2. 2
Severe Acute Respiratory Syndrome, or SARS, was first discovered in Guangdong
province of China in November 2002 (Hui et. al. 2014). The disease was characterized by
persistent fever, dry cough, myalgia, malaise, and shortness of breath. It was described as
atypical pneumonia by clinicians. Eventually, many patients fall into acute respiratory distress,
which necessitates ventilatory support. The most troubling thing about the SARS epidemic in
2002/2003 was that the virus was able to spread to 29 countries and regions, causing 8098 cases
and 774 deaths (Hui et. al. 2014).
More recently, a similar atypical pneumonia-causing coronavirus has been discovered in
the Middle East. Scientists call it Middle East Respiratory Syndrome, or MERS. Since SARS
and MERS are both emerging coronaviruses, a lot of what was learned from the SARS epidemic
in 2003 has been applied since the first reported case or MERS in 2012. Although the viruses are
similar, there are differences between SARS and MERS. MERS seems to be less transmissible
through human-to-human contact than SARS is (Hui et. al. 2014). MERS patients are also more
prone to organ failure, due to the high rate of secondary illnesses associated with the disorder.
Researchers have very recently begun doing research on vaccines for coronaviruses like
SARS and MERS. A live attenuated measles vaccine that expressed the same S spike protein as
SARS CoV (coronavirus) was created and administered to laboratory mice. When exposed to
SARS, the lab mice were fully protected by their immune system against the virus (Escriou et. al.
2014). There has also been recent research done regarding antiviral medication development for
emerging viral infections such as SARS, MERS, ebola, and more. 5000 small molecules were
screened, one of which was able to inhibit the protein needed for such viruses to cleave and
infect healthy cells. This small antiviral molecule could one day be developed into a potent
broad-spectrum anti-viral drug (Elshabrawy et. al. 2014).
3. 3
Another thing that SARS and MERS seem to have in common is bats. Bats are believed
to serve as reservoir hosts for coronaviruses such as SARS and MERS, in addition to Ebola,
Marburg, Nipah, and Hendra viruses (O’Shea et. al. 2014). Researchers believe that the increased
body temperature and higher metabolism of bats during flight boosts their immune system,
allowing them to tolerate a higher viral diversity in their bodies without becoming ill. This makes
them an important, and potentially lethal reservoir for the virus (O’shea et. al. 2014). Camels
have also been found to be carriers of the MERS virus, but whether or not the camels infected
the humans, or vice versa, is yet to be determined (Hui et. al. 2014).
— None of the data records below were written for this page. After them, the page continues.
(* ===== verification/Like.v ===== *)
(** The LIKE matcher of the privacy zone: MatchText of src/privacy_zone/tee.cpp.

    [like] states which texts a pattern matches; [MatchText] is the code's matcher. A
    pointer with its remaining length is the list of the remaining bytes. *)
From S2P Require Import Prelude.

Definition LIKE_TRUE : Z := 1.
Definition LIKE_FALSE : Z := 0.
Definition LIKE_ABORT : Z := 0.

Definition PERCENT : Z := 37.
Definition UNDERSCORE : Z := 95.
Definition BACKSLASH : Z := 92.

(** The fast path for the match-everything pattern. *)
Definition match_everything (p : bytes) : bool :=
  match p with
  | [c] => c =? PERCENT
  | _ => false
  end.

(** Skip the wildcards behind a [%]; every [_] takes one text character. [None]: the text
    ran out. *)
Fixpoint skip_wildcards (p t : bytes) : option (bytes * bytes) :=
  match p with
  | [] => Some ([], t)
  | c :: p' =>
      if c =? PERCENT then skip_wildcards p' t
      else if c =? UNDERSCORE then
        match t with
        | [] => None
        | _ :: t' => skip_wildcards p' t'
        end
      else Some (p, t)
  end.

(** Try [recurse] at every text position that starts with [firstpat]. *)
Fixpoint scan_text (recurse : bytes -> option Z) (firstpat : Z) (t : bytes) : option Z :=
  match t with
  | [] => Some LIKE_ABORT
  | c :: t' =>
      if c =? firstpat then
        match recurse t with
        | None => None
        | Some matched =>
            if negb (matched =? LIKE_FALSE) then Some matched else scan_text recurse firstpat t'
        end
      else scan_text recurse firstpat t'
  end.

(** [while (plen > 0 && *p == '%')] at the end of the text. *)
Fixpoint skip_percents (p : bytes) : bytes :=
  match p with
  | c :: p' => if c =? PERCENT then skip_percents p' else p
  | [] => []
  end.

(** The body of MatchText behind the fast path. Every iteration and every recursive call
    has a shorter pattern, so the length of the pattern bounds both. *)
Fixpoint match_loop (fuel : nat) (t p : bytes) : option Z :=
  match fuel with
  | O => None
  | S fuel' =>
      match t, p with
      | tc :: t', pc :: p' =>
          if pc =? BACKSLASH then
            match p' with
            | [] => Some LIKE_ABORT
            | lit :: p'' =>
                if negb (lit =? tc) then Some LIKE_FALSE else match_loop fuel' t' p''
            end
          else if pc =? PERCENT then
            match skip_wildcards p' t with
            | None => Some LIKE_ABORT
            | Some ([], _) => Some LIKE_TRUE
            | Some (first :: p2, t1) =>
                let p1 := first :: p2 in
                let recurse u :=
                  if match_everything p1 then Some LIKE_TRUE else match_loop fuel' u p1 in
                if first =? BACKSLASH then
                  match p2 with
                  | [] => Some LIKE_ABORT
                  | lit :: _ => scan_text recurse lit t1
                  end
                else scan_text recurse first t1
            end
          else if pc =? UNDERSCORE then match_loop fuel' t' p'
          else if negb (pc =? tc) then Some LIKE_FALSE
          else match_loop fuel' t' p'
      | _ :: _, [] => Some LIKE_FALSE
      | [], _ =>
          match skip_percents p with
          | [] => Some LIKE_TRUE
          | _ => Some LIKE_ABORT
          end
      end
  end.

Definition MatchText (t p : bytes) : option Z :=
  if match_everything p then Some LIKE_TRUE else match_loop (S (length p)) t p.

(** ** What LIKE means *)

Inductive like : bytes -> bytes -> Prop :=
| like_end : like [] []
| like_escape c p t : like p t -> like (BACKSLASH :: c :: p) (c :: t)
| like_any_none p t : like p t -> like (PERCENT :: p) t
| like_any_one c p t : like (PERCENT :: p) t -> like (PERCENT :: p) (c :: t)
| like_single c p t : like p t -> like (UNDERSCORE :: p) (c :: t)
| like_literal c p t :
    c <> BACKSLASH -> c <> PERCENT -> c <> UNDERSCORE -> like p t -> like (c :: p) (c :: t).

Ltac wild := unfold BACKSLASH, PERCENT, UNDERSCORE in *; try lia; try congruence.

(** [%] followed by [p] matches a text iff [p] matches one of its suffixes. *)
Lemma like_percent p t : like (PERCENT :: p) t <-> exists u v, t = u ++ v /\ like p v.
Proof.
  split.
  - intros H. remember (PERCENT :: p) as q eqn:Eq. induction H; try (injection Eq as <- <-); wild.
    + exists [], t. injection Eq as ->. auto.
    + destruct (IHlike Eq) as (u & v & -> & Hv). exists (c :: u), v. auto.
  - intros (u & v & -> & Hv). induction u; simpl; auto using like.
Qed.

Lemma like_underscore p t : like (UNDERSCORE :: p) t <-> exists c t', t = c :: t' /\ like p t'.
Proof.
  split.
  - intros H. inversion H; subst; wild. eauto.
  - intros (c & t' & -> & H). now constructor.
Qed.

Lemma like_literal_iff c p t :
  c <> BACKSLASH -> c <> PERCENT -> c <> UNDERSCORE ->
  like (c :: p) t <-> exists t', t = c :: t' /\ like p t'.
Proof.
  intros H1 H2 H3. split.
  - intros H. inversion H; subst; wild. eauto.
  - intros (t' & -> & H). now constructor.
Qed.

Lemma like_escape_iff c p t : like (BACKSLASH :: c :: p) t <-> exists t', t = c :: t' /\ like p t'.
Proof.
  split.
  - intros H. inversion H; subst; wild. eauto.
  - intros (t' & -> & H). now constructor.
Qed.

Lemma like_dangling t : ~ like [BACKSLASH] t.
Proof. intros H. inversion H; subst; wild. Qed.

Lemma like_nil t : like [] t <-> t = [].
Proof. split; [now inversion 1|intros ->; constructor]. Qed.

(** The two equivalences the skipping of wildcards relies on. *)
Lemma like_percent_percent p t : like (PERCENT :: PERCENT :: p) t <-> like (PERCENT :: p) t.
Proof.
  rewrite !like_percent. split.
  - intros (u & v & -> & Hv). apply like_percent in Hv as (u' & v' & -> & Hv').
    exists (u ++ u'), v'. now rewrite app_assoc.
  - intros (u & v & -> & Hv). exists u, v. split; [reflexivity|]. now constructor.
Qed.

Lemma like_percent_underscore p c t :
  like (PERCENT :: UNDERSCORE :: p) (c :: t) <-> like (PERCENT :: p) t.
Proof.
  rewrite !like_percent. split.
  - intros (u & v & E & Hv). apply like_underscore in Hv as (c' & v' & -> & Hv').
    destruct u as [|c0 u]; simplify_eq/=; [now exists [], v'|].
    exists (u ++ [c']), v'. now rewrite <- app_assoc.
  - intros (u & v & -> & Hv). destruct (exists_last (l := c :: u)) as (u0 & c0 & E); [discriminate|].
    exists u0, (c0 :: v). split; [|now constructor].
    change (c :: u ++ v) with ((c :: u) ++ v). rewrite E, <- app_assoc. reflexivity.
Qed.

Lemma not_like_percent_underscore_nil p : ~ like (PERCENT :: UNDERSCORE :: p) [].
Proof.
  rewrite like_percent. intros (u & v & E & Hv). apply like_underscore in Hv as (? & ? & -> & _).
  now destruct u.
Qed.

(** ** The matcher decides LIKE *)

(** A result of the matcher agrees with the meaning of the pattern. *)
Definition decides (r : option Z) (P : Prop) : Prop :=
  (r = Some LIKE_TRUE /\ P) \/ (r = Some LIKE_FALSE /\ ~ P).

Lemma decides_iff r P Q : (P <-> Q) -> decides r P <-> decides r Q.
Proof. unfold decides. tauto. Qed.

Lemma decides_true (P : Prop) : P -> decides (Some LIKE_TRUE) P.
Proof. now left. Qed.

Lemma decides_false (P : Prop) : ~ P -> decides (Some LIKE_FALSE) P.
Proof. now right. Qed.

Lemma skip_wildcards_spec p t :
  match skip_wildcards p t with
  | None => ~ like (PERCENT :: p) t
  | Some (p1, t1) =>
      (like (PERCENT :: p) t <-> like (PERCENT :: p1) t1) /\ (length p1 <= length p)%nat /\
      match p1 with
      | c :: _ => c <> PERCENT /\ c <> UNDERSCORE
      | [] => True
      end
  end.
Proof.
  revert t. induction p as [|c p IH]; intros t; simpl; [auto|].
  destruct (Z.eqb_spec c PERCENT) as [->|H1].
  - specialize (IH t). pose proof (like_percent_percent p t).
    destruct (skip_wildcards p t) as [[p1 t1]|]; [|tauto]. intuition lia.
  - destruct (Z.eqb_spec c UNDERSCORE) as [->|H2]; [|auto].
    destruct t as [|x t]; [apply not_like_percent_underscore_nil|]. specialize (IH t).
    pose proof (like_percent_underscore p x t).
    destruct (skip_wildcards p t) as [[p1 t1]|]; [|tauto]. intuition lia.
Qed.

Lemma skip_percents_spec p :
  match skip_percents p with
  | [] => like p []
  | _ => ~ like p []
  end.
Proof.
  induction p as [|c p IH]; simpl; [constructor|]. destruct (Z.eqb_spec c PERCENT) as [->|Hne].
  - destruct (skip_percents p); [now constructor|]. intros H. inversion H; subst; wild.
  - intros H. inversion H; subst; wild.
Qed.

(** Scanning for the first literal finds a suffix that matches, if there is one. *)
Lemma scan_text_spec recurse first p t :
  (forall u, decides (recurse u) (like p u)) ->
  (forall u, like p u -> exists u', u = first :: u') ->
  decides (scan_text recurse first t) (like (PERCENT :: p) t).
Proof.
  intros Hrec Hfirst.
  assert (Hstep : forall c t, ~ like p (c :: t) -> like (PERCENT :: p) (c :: t) <-> like (PERCENT :: p) t).
  { intros c t' Hn. split; [|now constructor]. intros H.
    apply like_percent in H as ([|x u] & v & E & Hv); simplify_eq/=; [easy|].
    apply like_percent. eauto. }
  induction t as [|c t IH]; simpl.
  - apply decides_false. rewrite like_percent. intros (u & v & E & Hv).
    destruct (Hfirst v Hv) as [u' ->]. now destruct u.
  - destruct (Z.eqb_spec c first) as [->|Hne].
    + destruct (Hrec (first :: t)) as [[-> H]|[-> H]].
      * apply decides_true. now constructor.
      * simpl. now apply (decides_iff _ _ _ (Hstep _ _ H)).
    + apply (decides_iff _ _ _ (Hstep c t ltac:(intros H; destruct (Hfirst _ H) as [? [= -> _]]; easy))).
      exact IH.
Qed.

Lemma match_everything_spec p : match_everything p = true -> forall t, like p t.
Proof.
  destruct p as [|c [|]]; try discriminate. simpl. intros ->%Z.eqb_eq t.
  apply like_percent. exists t, []. rewrite app_nil_r. auto using like.
Qed.

(** The [%] branch, given that shorter patterns are decided. *)
Lemma percent_branch fuel t p :
  (forall u q, (length q < fuel)%nat -> decides (match_loop fuel u q) (like q u)) ->
  (length p < fuel)%nat ->
  decides
    match skip_wildcards p t with
    | None => Some LIKE_ABORT
    | Some ([], _) => Some LIKE_TRUE
    | Some (first :: p2, t1) =>
        let recurse u :=
          if match_everything (first :: p2) then Some LIKE_TRUE
          else match_loop fuel u (first :: p2) in
        if first =? BACKSLASH then
          match p2 with
          | [] => Some LIKE_ABORT
          | lit :: _ => scan_text recurse lit t1
          end
        else scan_text recurse first t1
    end (like (PERCENT :: p) t).
Proof.
  intros IH Hlen. pose proof (skip_wildcards_spec p t) as Hs.
  destruct (skip_wildcards p t) as [[p1 t1]|]; [|now apply decides_false].
  destruct Hs as (Heq & Hle & Hfirst). apply (decides_iff _ _ _ Heq).
  destruct p1 as [|first p2].
  { apply decides_true, like_percent. exists t1, []. rewrite app_nil_r. auto using like. }
  set (recurse u := if match_everything (first :: p2) then Some LIKE_TRUE
                    else match_loop fuel u (first :: p2)).
  assert (Hrec : forall u, decides (recurse u) (like (first :: p2) u)).
  { intros u. unfold recurse. destruct (match_everything (first :: p2)) eqn:E.
    - apply decides_true. now apply match_everything_spec.
    - apply IH. lia. }
  cbv zeta. destruct (Z.eqb_spec first BACKSLASH) as [->|Hb].
  - destruct p2 as [|lit p3].
    + apply decides_false. rewrite like_percent. intros (u & v & _ & Hv). now apply like_dangling in Hv.
    + apply scan_text_spec; [exact Hrec|]. intros u Hu. apply like_escape_iff in Hu as (t' & -> & _). eauto.
  - apply scan_text_spec; [exact Hrec|]. intros u Hu.
    apply like_literal_iff in Hu as (t' & -> & _); tauto || eauto.
Qed.

Lemma match_loop_decides fuel t p :
  (length p < fuel)%nat -> decides (match_loop fuel t p) (like p t).
Proof.
  revert t p. induction fuel as [|fuel IH]; intros t p Hlen; [lia|]. cbn [match_loop].
  destruct t as [|tc t].
  { pose proof (skip_percents_spec p). destruct (skip_percents p); [now apply decides_true|now apply decides_false]. }
  destruct p as [|pc p]; [apply decides_false; now rewrite like_nil|]. simpl length in Hlen.
  destruct (Z.eqb_spec pc BACKSLASH) as [->|Hb].
  - destruct p as [|lit p]; [apply decides_false, like_dangling|]. simpl length in Hlen.
    destruct (Z.eqb_spec lit tc) as [->|Hne]; cbn [negb].
    + eapply decides_iff; [|apply (IH t p); lia]. rewrite like_escape_iff. naive_solver.
    + apply decides_false. rewrite like_escape_iff. naive_solver.
  - destruct (Z.eqb_spec pc PERCENT) as [->|Hp].
    + apply percent_branch; [exact IH|lia].
    + destruct (Z.eqb_spec pc UNDERSCORE) as [->|Hu].
      * eapply decides_iff; [|apply (IH t p); lia]. rewrite like_underscore. naive_solver.
      * destruct (Z.eqb_spec pc tc) as [->|Hne]; cbn [negb].
        -- eapply decides_iff; [|apply (IH t p); lia]. rewrite like_literal_iff by assumption. naive_solver.
        -- apply decides_false. rewrite like_literal_iff by assumption. naive_solver.
Qed.

Lemma MatchText_decides t p : decides (MatchText t p) (like p t).
Proof.
  unfold MatchText. destruct (match_everything p) eqn:E.
  - apply decides_true. now apply match_everything_spec.
  - apply match_loop_decides. lia.
Qed.

(** C10: MatchText always returns, and it returns LIKE_TRUE exactly for the texts the pattern
    matches: [_] stands for one character, [%] for any number, a backslash makes the next
    character literal, and a pattern that ends in a lone backslash matches nothing. *)
Theorem MatchText_correct (t p : bytes) :
  is_Some (MatchText t p) /\
  (MatchText t p = Some LIKE_TRUE <-> like p t) /\ (MatchText t p = Some LIKE_FALSE <-> ~ like p t).
Proof.
  destruct (MatchText_decides t p) as [[-> H]|[-> H]]; unfold LIKE_TRUE, LIKE_FALSE;
    (split; [eauto|]); split; split; intros; congruence || tauto.
Qed.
Although science seems to have come a long way from the blind panic that characterized
the beginning of the SARS epidemic, what has been missing from the research done on
coronaviruses is how to eliminate the potential of spread from suspected disease reservoirs. Why
is there a lack of research on preventing transmission from viral reservoirs to humans?
An effective comparison that can be made here is malaria. It is widely known that malaria
is caused by a bite from an infected mosquito, just as bats are the known carrier of SARS and
MERS. However, measures such as creating spermless mosquitos to curb the population of
mosquitos able to transmit the disease have showed promise in the effort to stop malaria
(Carpenter 2011). There is little to no research on curbing bat population, or even reducing the
viral diversity that bats carry. Ultimately, although there is research being done on the reservoir
(answering the “why?” question), not enough testing is being done on the “how?” question (that
is, how are we going to reduce/prevent transmission of the virus from bats to humans?).
This gap in literature is perhaps the missing link between controlling a future
SARS/MERS epidemic and preventing it altogether. This notion of choosing treatment over
prevention can be broadened to a surprising number of diseases that exist in the world today:
4. 4
cardiovascular disease, essentially the whole spectrum of mental health disorders, and type II
diabetes mellitus to name a few. Further research on controlling disease reservoirs and
preventing the spread of CoVs from bat to humans will make the most impact on controlling the
disease, while also saving cost overall by preventing epidemics and cutting back on money spent
on new and experimental antiviral drugs.
5. 5
References
Carpenter, J. (2011, August 8). Spermless mosquitos hold promise to stop malaria. In BBC News.
Retrieved May 20, 2014
Elshabrawy, H. A., Fan, J., Haddad, C. S., Ratia, K., Broder, C. C., & Caffrey, M. (2014, April).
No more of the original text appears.